My own family is not fully Persian. My mother’s father is Azeri, a Turkic people who live mainly in the Republic of Azerbaijan and the Iranian region of Azerbaijan. My maternal grandfather grew up speaking Azeri at home, and learning Farsi at school. I do not know any Azeri, though I have been surrounded by pieces of Azerbaijani culture my whole life. Every Nowruz (Iranian New Year), my mother plays Azeri music and watches old films. My identifying as “Persian” over “Iranian” is dismissing my grandfather’s identity—he certainly never referred to himself as Persian.

As with most things pertaining to modern-day Iran, there’s a complicated history that has led to the Persian language being the only language taught in schools. Today ethnic minorities are treated as second-class citizens with limited rights and strict laws that keep them from dressing in traditional garments, and many historical monuments have been destroyed.

The Pahlavi dynasty, the last ruling house of Iran before the Iranian Revolution of 1979, was committed to building a more modernized Iran and credited by many for nationalizing the Persian language and culture. Under their rule, a national ban against minority languages spoken in schools was implemented and separatist movements were effectively suppressed.

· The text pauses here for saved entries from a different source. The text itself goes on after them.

(** The last pass over a level where no grid is newly seen. *)
Lemma update_one_pass_quiet (c : chunk) (blind : Z) :
  (forall y x, square_in_bounds c y x = true ->
     (blind =? 0) && square_isseen c y x && negb (square_wasseen c y x)
     = false) ->
  let c' := for_grid (fun c y x => update_one c y x blind) c in
  feeling_squares c' = feeling_squares c /\
  forall y x f, square_in_bounds c y x = true ->
    SQUARE_SEEN <> f -> SQUARE_WASSEEN <> f ->
    sqinfo_has (info c' y x) f = sqinfo_has (info c y x) f.
Proof.
  intros Hq. cbv zeta.
  assert (Hoff : forall (a : chunk) (y x : Z) (f g : square_flag),
            f <> g ->
            sqinfo_has (info (info_off a y x f) y x) g
            = sqinfo_has (info a y x) g).
  { intros a y x f g Hfg. rewrite has_info_off.
    destruct (flag_eqb f g) eqn:E; [apply flag_eqb_eq in E; contradiction|].
    now rewrite andb_false_r. }
  split.
  - rewrite for_grid_cells
      by (intros; apply same_level_width, same_level_update_one).
    apply (fold_left_remaining
             (fun a rest =>
                feeling_squares a = feeling_squares c /\
                forall q, In q rest ->
                  square_in_bounds c (fst q) (snd q) = true /\
                  info a (fst q) (snd q) = info c (fst q) (snd q))
             _ (grid_cells c) (grid_cells_NoDup c)).
    + intros a [y x] rest Hni [Hfs Hrest]. cbn [fst snd].
      destruct (Hrest (y, x) (or_introl eq_refl)) as [Hb Hi].
      cbn [fst snd] in Hb, Hi. split.
      * rewrite update_one_quiet.
        -- destruct (negb (blind =? 0)); exact Hfs.
        -- unfold square_isseen, square_wasseen. rewrite Hi.
           now apply Hq.
      * intros [y' x'] Hq'. cbn [fst snd].
        destruct (Hrest (y', x') (or_intror Hq')) as [Hb' Hi'].
        cbn [fst snd] in Hb', Hi'. split; [exact Hb'|].
        rewrite update_one_other; [exact Hi'|].
        intros E. rewrite E in Hq'. contradiction.
    + split; [reflexivity|]. intros [y x] Hin. cbn [fst snd].
      split; [|reflexivity].
      apply square_in_bounds_iff. now apply grid_cells_In.
  - intros y x f Hb Hs Hw.
    apply (for_grid_once
             (fun a => info a y x = info c y x)
             (fun a => sqinfo_has (info a y x) f = sqinfo_has (info c y x) f)
             _ _ y x); try assumption; try reflexivity.
    + intros. apply same_level_width, same_level_update_one.
    + intros a y' x' Hne Ha. rewrite update_one_other by congruence. exact Ha.
    + intros a Ha. rewrite update_one_quiet.
      * rewrite Hoff by exact Hw.
        destruct (negb (blind =? 0)); [|now rewrite Ha].
        rewrite Hoff by exact Hs. now rewrite Ha.
      * unfold square_isseen, square_wasseen. rewrite Ha. now apply Hq.
    + intros a y' x' Hne Ha. rewrite update_one_other by congruence. exact Ha.
Qed.

(** X15.  The view depends on the scene only: on two levels with the same
    terrain, monsters and glowing grids, whatever their flags of the view
    were, [update_view] leaves the same grids of the level in view, and the
    same grids seen. *)
Theorem update_view_scene (a b : chunk) (p : player_type) (y x : Z) :
  same_scene a b -> square_in_bounds a y x = true ->
  square_isview (update_view b p) y x = square_isview (update_view a p) y x /\
  square_isseen (update_view b p) y x = square_isseen (update_view a p) y x.
Proof.
  intros Hsc Hb. rewrite !update_view_split.
  destruct (update_view_lit_same_view a b p Hsc) as [Hsc' Hv].
  pose proof Hb as Ha.
  rewrite <- (square_in_bounds_same_level a (update_view_lit a p))
    in Ha by apply same_level_update_view_lit.
  pose proof Ha as Hb'.
  rewrite <- (same_scene_bounds _ _ y x Hsc') in Hb'.
  destruct (update_one_pass_flags _ (timed_blind p) y x Ha)
    as (-> & _ & -> & _).
  destruct (update_one_pass_flags _ (timed_blind p) y x Hb')
    as (-> & _ & -> & _).
  destruct (Hv y x Ha) as [-> ->]. now split.
Qed.

(** X16.  Updating the view twice is updating it once: a second
    [update_view], with nothing changed in between, leaves the level, the
    count of the grids that give the level feeling and every flag of every
    grid of the level as the first left them. *)
Theorem update_view_twice (c : chunk) (p : player_type) :
  same_level (update_view c p) (update_view (update_view c p) p) /\
  feeling_squares (update_view (update_view c p) p)
  = feeling_squares (update_view c p) /\
  forall y x f, square_in_bounds c y x = true ->
    sqinfo_has (info (update_view (update_view c p) p) y x) f
    = sqinfo_has (info (update_view c p) y x) f.
Proof.
  split; [apply same_level_update_view|].
  set (c1 := update_view c p).
  assert (Hl1 : same_level c c1) by apply same_level_update_view.
  assert (Hsc : same_scene c c1).
  { apply same_scene_of_level; [exact Hl1|].
    apply keeps_flag_update_view, stable_flag_glow. }
  destruct (update_view_lit_same_view c c1 p Hsc) as [Hsc' Hv].
  assert (Hl2 : same_level c1 (update_view_lit c1 p))
    by apply same_level_update_view_lit.
  assert (Hlit : same_level c (update_view_lit c p))
    by apply same_level_update_view_lit.
  (* the flags of the first result, from the first scan *)
  assert (H1 : forall y x, square_in_bounds c y x = true ->
            square_isseen c1 y x
            = (timed_blind p =? 0) && square_isseen (update_view_lit c p) y x /\
            square_wasseen c1 y x = false /\
            square_isview c1 y x = square_isview (update_view_lit c p) y x).
  { intros y x Hb. unfold c1. rewrite update_view_split.
    rewrite <- (square_in_bounds_same_level c _ y x Hlit) in Hb.
    destruct (update_one_pass_flags _ (timed_blind p) y x Hb)
      as (E1 & E2 & E3 & _).
    now rewrite E1, E2, E3. }
  (* the second scan starts the last pass with no grid newly seen *)
  assert (Hq : forall y x, square_in_bounds (update_view_lit c1 p) y x = true ->
            (timed_blind p =? 0) && square_isseen (update_view_lit c1 p) y x
            && negb (square_wasseen (update_view_lit c1 p) y x) = false).
  { intros y x Hb.
    rewrite (square_in_bounds_same_level c1 _ y x Hl2) in Hb.
    pose proof Hb as Hb1.
    rewrite (square_in_bounds_same_level c c1 y x Hl1) in Hb.
    rewrite update_view_lit_wasseen by exact Hb1.
    destruct (H1 y x Hb) as (-> & -> & _).
    rewrite <- (square_in_bounds_same_level c _ y x Hlit) in Hb.
    destruct (Hv y x Hb) as [_ ->].
    destruct (timed_blind p =? 0), (square_isseen (update_view_lit c p) y x);
      reflexivity. }
  destruct (update_one_pass_quiet _ (timed_blind p) Hq) as [Hfs Hfl].
  rewrite (update_view_split c1 p). split.
  - rewrite Hfs. apply update_view_lit_feeling.
  - intros y x f Hb.
    pose proof Hb as Hbc.
    rewrite <- (square_in_bounds_same_level c c1 y x Hl1) in Hb.
    pose proof Hb as Hb1.
    rewrite <- (square_in_bounds_same_level c1 _ y x Hl2) in Hb.
    pose proof Hbc as Hbl.
    rewrite <- (square_in_bounds_same_level c _ y x Hlit) in Hbl.
    destruct (update_one_pass_flags _ (timed_blind p) y x Hb)
      as (E1 & E2 & E3 & _).
    destruct (H1 y x Hbc) as (F1 & F2 & F3).
    destruct (Hv y x Hbl) as [V1 V2].
    unfold square_isseen, square_wasseen, square_isview in *.
    destruct f;
      try (rewrite E1, F1, V2; reflexivity);
      try (rewrite E2, F2; reflexivity);
      try (rewrite E3, F3, V1; reflexivity);
      (rewrite Hfl by (assumption || discriminate);
       rewrite keeps_flag_update_view_lit by (split; discriminate);
       apply keeps_flag_mark_wasseen; try split; discriminate).
Qed.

The Pahlavi dynasty draws up different emotions for different people. For many middle class and wealthy Persian- Iranians it was a time of important Western-infuenced reforms that allowed women to enter universities and allowed Iran to be recognized as a cultural centre by the world. Many Iranians who live in the Western diaspora—many of whom came from wealthy families—remember a more peaceful and secular Iran.

My grandfather did not have this memory of the Shah. He remembered strict laws that kept Azeri customs away from the public eye, and a forceful hand against anyone who protested the treatment. Iran is not perfect, and the Persian identity is not either. In engaging with a more nuanced understanding of Iranian identity I challenge those of us presently living in the West to move away from white-washing.